Après, forcément, ça se complique. Les acteurs de cette histoire se multiplient. Gaïa n’est d’ailleurs pas la seule à « mettre bas ». Chaos fait pareil avec deux enfants : Erébos (Erèbe) et Nux (Nuit). Erébos, c’est le noir absolu. Adepte de la pureté de sa race, ce grincheux ne se mélange avec personne. Tout le contraire de Nux (ne dit-on pas que « la nuit appelle le jour »). Qui elle aussi a deux marmots : Aithêr (Ether), la lumière à l’état pur, et Hêmerê (Jour), la lumière du jour. Ether est le pendant d’Erèbe (lumière pure/obscurité pure). Ether est logée dans la partie la plus élevée du Ciel, l’Olympe, réservée aux Dieux, où jamais il ne fait nuit. Erèbe est tout en bas, dans le Tartare, monde souterrain où sont enfermés les Dieux vaincus et les morts, où jamais il ne fait jour. Hêmerê et Nux, le jour et la nuit, se croisent en permanence aux portes de la nuit, à l’entrée du Tartare. Ils se font signe (on dirait deux conducteurs de bus sur des trajets opposés) sans jamais se confondre.

Pureté de la lumière tout en haut, noirceur absolue tout en bas… et au milieu, les hommes, dans ce monde de l’entre-deux. Comme quoi, déjà chez les Grecs, c’est le mélange qui caractérise la vie des mortels. N’en déplaise, en notre époque rétrograde, aux excités des identités exclusives…

Mauvais sang

Il fallait s’y attendre : émasculé, chassé des vestiaires de rugby, Ouranos (le Ciel) veut sa revanche. Il a promis à ses fils de lui faire payer son humiliation. Rappelez-vous : Cronos avait balancer le paquet géniteur dans Pontos (le Flot marin). Au moment du lancer-franc, des gouttes de sang étaient tombées sur terre, donnant naissance à trois types de personnages. Et pas des marrants ! D’abord les Erinyes, divinités de la vengeance familiale, spécialisées dans le crime consanguin. Ensuite les Géants, des monstres guerriers qui ne connaissent que l’âge adulte (jamais jeunes, jamais vieux). Enfin les Méliades, nymphes des frênes, guerrières elles aussi, dont les lances sont fabriquées avec le bois des arbres qu’elles habitent.

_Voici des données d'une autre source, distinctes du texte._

(** C9. The trust gate of push delivery (D-05/D-06): whatever is in the mailboxes
    and whatever is sent, every AwaitOk the broker stages carries at least one
    and at most fifty envelopes, all of them stamped with a local origin and all
    matching the filter its receiver asked for: the task of the Await being
    handled, or of the request the woken connection had parked. Mail that
    arrived through the gateway, or that carries no stamp, is never pushed into
    a waiting agent, and nobody is answered who was not waiting. *)
Theorem await_pushes_only_local `{WireLib} env s input now wall s' outs c envs mb off :
  handle env s input now wall = Some (s', outs) ->
  Reply c (AwaitOk envs mb off) ∈ outs ->
  envs <> [] /\ (length envs <= AWAIT_BATCH_CAP)%nat /\
  Forall (fun e => st_origin e = Local) envs /\
  exists f, asked s input c f /\ Forall (fun e => filter_matches f (st_envelope e) = true) envs.
Proof.
  intros Hh Hin. apply handle_await_ok in Hh. rewrite Forall_forall in Hh.
  destruct (Hh _ Hin) as (Hne & f & Hask & Hlen & Hall). split_and!; [done|done|..].
  - eapply Forall_impl; [done|]. by intros e [? _].
  - exists f. split; [done|]. eapply Forall_impl; [done|]. by intros e [_ ?].
Qed.

Lemma await_pushes_only_local_witness :
  exists s' outs envs off,
    handle quiet_env s_parked (Wire 2 (Send (TgtAgent "alice") (msg_from "agent:h/bob"))) 0 wall0
      = Some (s', outs) /\
    Reply 1 (AwaitOk envs (MbAgent "alice") off) ∈ outs /\
    (envs <> [] /\ (length envs <= AWAIT_BATCH_CAP)%nat /\
     Forall (fun e => st_origin e = Local) envs /\
     exists f, asked s_parked (Wire 2 (Send (TgtAgent "alice") (msg_from "agent:h/bob"))) 1 f /\
       Forall (fun e => filter_matches f (st_envelope e) = true) envs).
Proof.
  destruct (handle quiet_env s_parked (Wire 2 (Send (TgtAgent "alice") (msg_from "agent:h/bob")))
    0 wall0) as [[s' outs]|] eqn:E; [|vm_compute in E; discriminate].
  assert (exists envs off, Reply 1 (AwaitOk envs (MbAgent "alice") off) ∈ outs)
    as (envs & off & Hin).
  { vm_compute in E. injection E as _ <-. eexists _, _. right. left. }
  exists s', outs, envs, off. split; [reflexivity|]. split; [exact Hin|].
  exact (await_pushes_only_local _ _ _ _ _ _ _ _ _ _ _ E Hin).
Defined.

(** ** A wake answers with mail or a retry *)
Section wakeups.
Context `{WL : WireLib} (env : BrokerEnv).
Hypothesis drains_ok : forall mb since, exists d, drain_from env mb since = Ok d.

Definition good_answer (r : BusReply) : Prop :=
  match r with AwaitOk _ _ _ | AwaitTimeout => True | _ => False end.
Definition good_wake (o : Out) : Prop :=
  match o with Reply _ r => good_answer r | UnparkAwait _ => True | _ => False end.

(** Whether the trigger of a wake on [mb] is for a reader named [nm]. *)
Definition not_own_post (mb : MailboxName) (e : Value) (nm : string) : Prop :=
  match mb with MbAgent _ => True | MbChannel _ => is_self_authored e (Some nm) = false end.

Lemma drain_await_batch_wakes s owner h mb f e len nm :
  clients s !! owner = Some h -> name h = Some nm -> filter_matches f e = true ->
  not_own_post mb e nm ->
  exists b, drain_await_batch env s owner mb f (Some (Local, e, len)) = Ok b /\
    (ab_envelopes b <> [] \/ ab_fully_drained b = false).
Proof.
  intros Hh Hn Hf Hown. unfold drain_await_batch.
  destruct (drains_ok mb (await_offset s owner mb)) as [d ->].
  rewrite Hh. cbn [mbind option_bind]. unfold effective_identity. rewrite Hn.
  destruct (wo_fully_drained _); [|eexists; split; [done|by right]].
  assert (is_self_authored e
    (match mb with MbAgent _ => None | MbChannel _ => Some nm end) = false) as ->.
  { destruct mb; [|done]. unfold is_self_authored. by destruct (get_str e "from"). }
  change (origin_eqb Local Local) with true. simpl. rewrite Hf.
  eexists. split; [done|]. left. simpl. by destruct (map to_stamped _).
Qed.

Lemma await_reply_good s w mb f e len nm :
  Inv s -> resolve_op_identity env s w = Ok nm -> filter_matches f e = true ->
  not_own_post mb e nm ->
  good_answer (await_reply_for_mailbox env s w mb f (Some (Local, e, len))).2.
Proof.
  intros HI Hr Hf Hown. unfold await_reply_for_mailbox, resolve_await_owner. rewrite Hr.
  destruct (resolve_holder env s w nm HI Hr) as (id & h & -> & Hh & Hn & _). simpl.
  destruct (drain_await_batch_wakes s id h mb f e len nm Hh Hn Hf Hown) as (b & -> & Hb).
  case_bool_decide as Hl; simpl; [|done]. destruct (ab_fully_drained b); simpl; [|done].
  destruct Hb as [Hb|]; [|done]. by destruct (ab_envelopes b).
Qed.

(** Each parked await of [ws] is for reader [nm] and wants [e]. *)
Definition all_want (s : BrokerState) (nm : string) (e : Value) (ws : list ClientId) : Prop :=
  Forall (fun w => forall p, pending_awaits s !! w = Some p ->
    filter_matches (pa_filter p) e = true /\ resolve_op_identity env s w = Ok nm) ws.

Lemma all_want_wakes s s' nm e ws : wakes s s' -> all_want s nm e ws -> all_want s' nm e ws.
Proof.
  intros Hw H. eapply Forall_impl; [exact H|]. intros w Hp p Hl.
  rewrite (resolve_op_identity_sim env s s') by apply (wk_sim _ _ Hw).
  apply Hp. eapply lookup_weaken; [done|]. apply (wk_pending _ _ Hw).
Qed.

Lemma waiting_want s nm e org : all_want s nm e (waiting_clients_for_name env s nm e org).
Proof.
  unfold waiting_clients_for_name, all_want. destruct (negb _); [constructor|].
  apply Forall_forall. intros w ([i p'] & Hin & Hm)%list_elem_of_omap p Hp.
  apply elem_of_bt_iter in Hin. unfold waiter_matches in Hm.
  destruct (clients s !! i) as [c|] eqn:Ec; [|done].
  destruct (connected c) eqn:Econ; simpl in Hm; [|done].
  destruct (_ && filter_matches _ _) eqn:Em; [|done]. injection Hm as ->.
  apply andb_true_iff in Em as [En Ef]. rewrite Hp in Hin. injection Hin as <-.
  split; [done|]. unfold resolve_op_identity, effective_identity. rewrite Ec, Econ. simpl.
  destruct (name c) as [n|]; simpl.
  - by apply String.eqb_eq in En as ->.
  - destruct (bind_as c) as [b|]; [|done]. apply andb_true_iff in En as [<-%String.eqb_eq ->].
    done.
Qed.

Lemma wake_all_good s mb e len nm ws :
  Inv s -> not_own_post mb e nm -> all_want s nm e ws ->
  Forall good_wake (wake_all env s mb (Some (Local, e, len)) ws).2.
Proof.
  revert s. induction ws as [|w ws IH]; intros s HI Hown Hall; simpl; [constructor|].
  apply Forall_cons in Hall as [Hw Hall].
  destruct (pending_awaits s !! w) as [p|] eqn:Ep; [|by apply IH].
  destruct (Hw p eq_refl) as [Hf Hr].
  pose proof (unpark_wakes s w) as Hu. pose proof (Inv_wakes _ _ HI Hu) as HI1.
  rewrite <- (resolve_op_identity_sim env s _ w (wk_sim _ _ Hu)) in Hr.
  pose proof (await_reply_good _ w mb (pa_filter p) e len nm HI1 Hr Hf Hown) as Hg.
  pose proof (await_reply_wakes env (set_pending (delete w) s) w mb (pa_filter p)
    (Some (Local, e, len))) as Hwk.
  destruct (await_reply_for_mailbox _ _ _ _ _ _) as [s1 r]. simpl in Hg, Hwk.
  specialize (IH s1). destruct (wake_all _ s1 _ _ _) as [s2 o].
  repeat constructor; [done|]. apply IH; [by eapply Inv_wakes|done|].
  eapply all_want_wakes; [|done]. by etransitivity.
Qed.

Lemma waiters_local s nm e org :
  org <> Local -> waiting_clients_for_name env s nm e org = [].
Proof.
  intros H. unfold waiting_clients_for_name, origin_eqb. by rewrite bool_decide_false.
Qed.

Lemma wake_members_good s nm e org len ms :
  Inv s -> Forall good_wake (wake_members env s (MbChannel nm) e org len ms).2.
Proof.
  revert s. induction ms as [|m ms IH]; intros s HI; cbn [wake_members]; [constructor|].
  destruct (is_self_authored e (Some m)) eqn:Es; [by apply IH|].
  set (ws := waiting_clients_for_name env s m e org).
  assert (Hw : Forall good_wake (wake_all env s (MbChannel nm) (Some (org, e, len)) ws).2).
  { destruct (decide (org = Local)) as [->|Hne].
    - apply (wake_all_good s _ e len m); [done|done|]. apply waiting_want.
    - subst ws. rewrite waiters_local by done. constructor. }
  pose proof (wake_all_wakes env s (MbChannel nm) (Some (org, e, len)) ws) as Hwk.
  destruct (wake_all _ _ _ _ _) as [s1 o1]. simpl in *.
  specialize (IH s1 (Inv_wakes _ _ HI Hwk)).
  destruct (wake_members _ _ _ _ _ _ _) as [s2 o2]. by apply Forall_app.
Qed.

Lemma send_wakeups_good s to e org len :
  Inv s -> Forall good_wake (send_wakeups env s to e org len).2.
Proof.
  intros HI. destruct to as [nm|nm]; simpl; [|by apply wake_members_good].
  destruct (decide (org = Local)) as [->|Hne].
  - apply (wake_all_good s _ e len nm); [done|done|]. apply waiting_want.
  - rewrite waiters_local by done. constructor.
Qed.
End wakeups.

(** ** Who is woken *)
Section woken.
Context `{WL : WireLib} (env : BrokerEnv).

(** Every await that left the table between two states is answered in [outs]. *)
Definition all_answered (s s' : BrokerState) (outs : list Out) : Prop :=
  forall c p, pending_awaits s !! c = Some p -> pending_awaits s' !! c = None ->
    exists r, Reply c r ∈ outs.

Lemma all_answered_app s s1 s2 o1 o2 :
  all_answered s s1 o1 -> all_answered s1 s2 o2 -> all_answered s s2 (o1 ++ o2).
Proof.
  intros H1 H2 c p Hp Hn. destruct (pending_awaits s1 !! c) as [p'|] eqn:E.
  - destruct (H2 c p' E Hn) as [r Hr]. exists r. set_solver.
  - destruct (H1 c p Hp E) as [r Hr]. exists r. set_solver.
Qed.

Lemma await_reply_pending s client mb f trig :
  pending_awaits (await_reply_for_mailbox env s client mb f trig).1 = pending_awaits s.
Proof. unfold await_reply_for_mailbox. by repeat case_match. Qed.

Lemma wake_all_answered s mb trig ws :
  let '(s', outs) := wake_all env s mb trig ws in
  all_answered s s' outs /\ Forall (fun c => pending_awaits s' !! c = None) ws.
Proof.
  revert s. induction ws as [|w ws IH]; intros s; simpl.
  { split; [|constructor]. intros c p. congruence. }
  destruct (pending_awaits s !! w) as [p|] eqn:Ep.
  - pose proof (await_reply_pending (set_pending (delete w) s) w mb (pa_filter p) trig) as Hr.
    destruct (await_reply_for_mailbox _ _ _ _ _ _) as [s1 r].
    pose proof (wake_all_wakes env s1 mb trig ws) as Hk. specialize (IH s1).
    destruct (wake_all _ s1 _ _ _) as [s2 o]. destruct IH as [Ha Hn]. simpl in Hr, Hk. split.
    + intros c q Hq Hc. destruct (decide (c = w)) as [->|Hne]; [exists r; left|].
      destruct (Ha c q) as [r' Hr']; [by rewrite Hr, lookup_delete_ne|done|]. exists r'. by do 2 right.
    + constructor; [|done]. eapply lookup_weaken_None; [|apply (wk_pending _ _ Hk)].
      by rewrite Hr, lookup_delete_eq.
  - pose proof (wake_all_wakes env s mb trig ws) as Hk. specialize (IH s).
    destruct (wake_all _ s _ _ _) as [s2 o]. destruct IH as [Ha Hn]. split; [done|].
    constructor; [|done]. by eapply lookup_weaken_None; [|apply (wk_pending _ _ Hk)].
Qed.

(** [c], whose session holds [nm], is parked for an envelope like [e]. *)
Definition parked_wanting (s : BrokerState) (nm : string) (e : Value) (c : ClientId) : Prop :=
  exists st p, clients s !! c = Some st /\ name st = Some nm /\
    pending_awaits s !! c = Some p /\ filter_matches (pa_filter p) e = true.

Lemma parked_wanting_waits s nm e c :
  Inv s -> parked_wanting s nm e c -> c ∈ waiting_clients_for_name env s nm e Local.
Proof.
  intros HI (st & p & Hc & Hn & Hp & Hf). unfold waiting_clients_for_name.
  change (origin_eqb Local Local) with true. simpl. apply list_elem_of_omap.
  exists (c, p). split; [by apply elem_of_bt_iter|]. unfold waiter_matches.
  by rewrite Hc, Hn, (ok_connected st (inv_clients s HI c st Hc)), String.eqb_refl, Hf.
Qed.

Lemma parked_wanting_wakes s s' nm e c :
  wakes s s' -> parked_wanting s nm e c ->
  parked_wanting s' nm e c \/ pending_awaits s' !! c = None.
Proof.
  intros Hk (st & p & Hc & Hn & Hp & Hf).
  destruct (pending_awaits s' !! c) as [p'|] eqn:E; [left|by right].
  pose proof (lookup_weaken _ _ _ _ E (wk_pending _ _ Hk)) as Hp'. rewrite Hp in Hp'.
  injection Hp' as <-. destruct (clients_sim_l _ _ _ _ (wk_sim _ _ Hk) Hc) as (st' & Hc' & Hss).
  exists st', p. by rewrite (ss_name _ _ Hss).
Qed.

Lemma wake_members_answered s mb e org len ms :
  Inv s ->
  let '(s', outs) := wake_members env s mb e org len ms in
  all_answered s s' outs /\
  (org = Local -> forall m c, m ∈ ms -> is_self_authored e (Some m) = false ->
     parked_wanting s m e c -> pending_awaits s' !! c = None).
Proof.
  revert s. induction ms as [|m ms IH]; intros s HI; cbn [wake_members].
  { split; [intros c p; congruence|]. intros _ m c []%not_elem_of_nil. }
  destruct (is_self_authored e (Some m)) eqn:Es.
  { specialize (IH s HI). destruct (wake_members _ _ _ _ _ _ _). destruct IH as [Ha Hw].
    split; [done|]. intros Ho m' c [->|Hin]%elem_of_cons Hs; [congruence|by apply Hw]. }
  pose proof (wake_all_answered s mb (Some (org, e, len)) (waiting_clients_for_name env s m e org)) as H1.
  pose proof (wake_all_wakes env s mb (Some (org, e, len)) (waiting_clients_for_name env s m e org)) as Hk.
  destruct (wake_all _ _ _ _ _) as [s1 o1]. simpl in Hk. destruct H1 as [Ha1 Hn1].
  specialize (IH s1 (Inv_wakes _ _ HI Hk)).
  pose proof (wake_members_wakes env s1 mb e org len ms) as Hk2.
  destruct (wake_members _ _ _ _ _ _ _) as [s2 o2]. destruct IH as [Ha2 Hw2]. simpl in Hk2.
  split; [by eapply all_answered_app|].
  intros -> m' c [->|Hin]%elem_of_cons Hs Hpw.
  - eapply lookup_weaken_None; [|apply (wk_pending _ _ Hk2)].
    rewrite Forall_forall in Hn1. apply Hn1. by apply parked_wanting_waits.
  - destruct (parked_wanting_wakes _ _ _ _ _ Hk Hpw) as [Hpw'|Hn]; [by apply (Hw2 eq_refl m')|].
    eapply lookup_weaken_None; [exact Hn|apply (wk_pending _ _ Hk2)].
Qed.

(** Whom mail to [t] is for: the named agent, or a channel's members other
    than the author. *)
Definition reaches (s : BrokerState) (to : Target) (e : Value) (nm : string) : Prop :=
  match to with
  | TgtAgent n => n = nm
  | TgtChannel ch => nm ∈ default ∅ (channels s !! ch) /\ is_self_authored e (Some nm) = false
  end.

Trois types de personnages qui incarnent donc la violence (que les Grecs nomment Eris), la vengeance, le châtiment, le combat, la guerre, le massacre, le zigouillage généralisé. Bref, ça va chier !

En ordre de bataille

Le sexe, toujours le sexe chez les Grecs (je les aime bien, ces Grecs) ! Celui d’Ouranos, jeté à la mer, fait la planche. Surnage en quête de conquêtes. Et son sperme finit par se mélanger à l’écume du Flot marin pour donner naissance à une créature de rêve : Aphrodite. Laquelle navigue un temps avant d’accoster sur une île, Chypre. De ses pas sur le sable naissent les fleurs les plus belles et les plus odorantes. Dans son sillage, des jumeaux : Eros (l’Amour, celui qui unit des êtres de sexe différent) et Himéros (le Désir).

Ainsi, avec la mère de toutes les émasculations, non seulement l’espace et le temps sont libérés, mais aussi la Querelle familiale (Eris) et l’Amour qui unit le masculin et le féminin (Eros).

Tout est alors en place. Toutes ces forces contraires vont se faire la guerre. Une guerre longue et impitoyable de laquelle surgira le maître de l’Univers.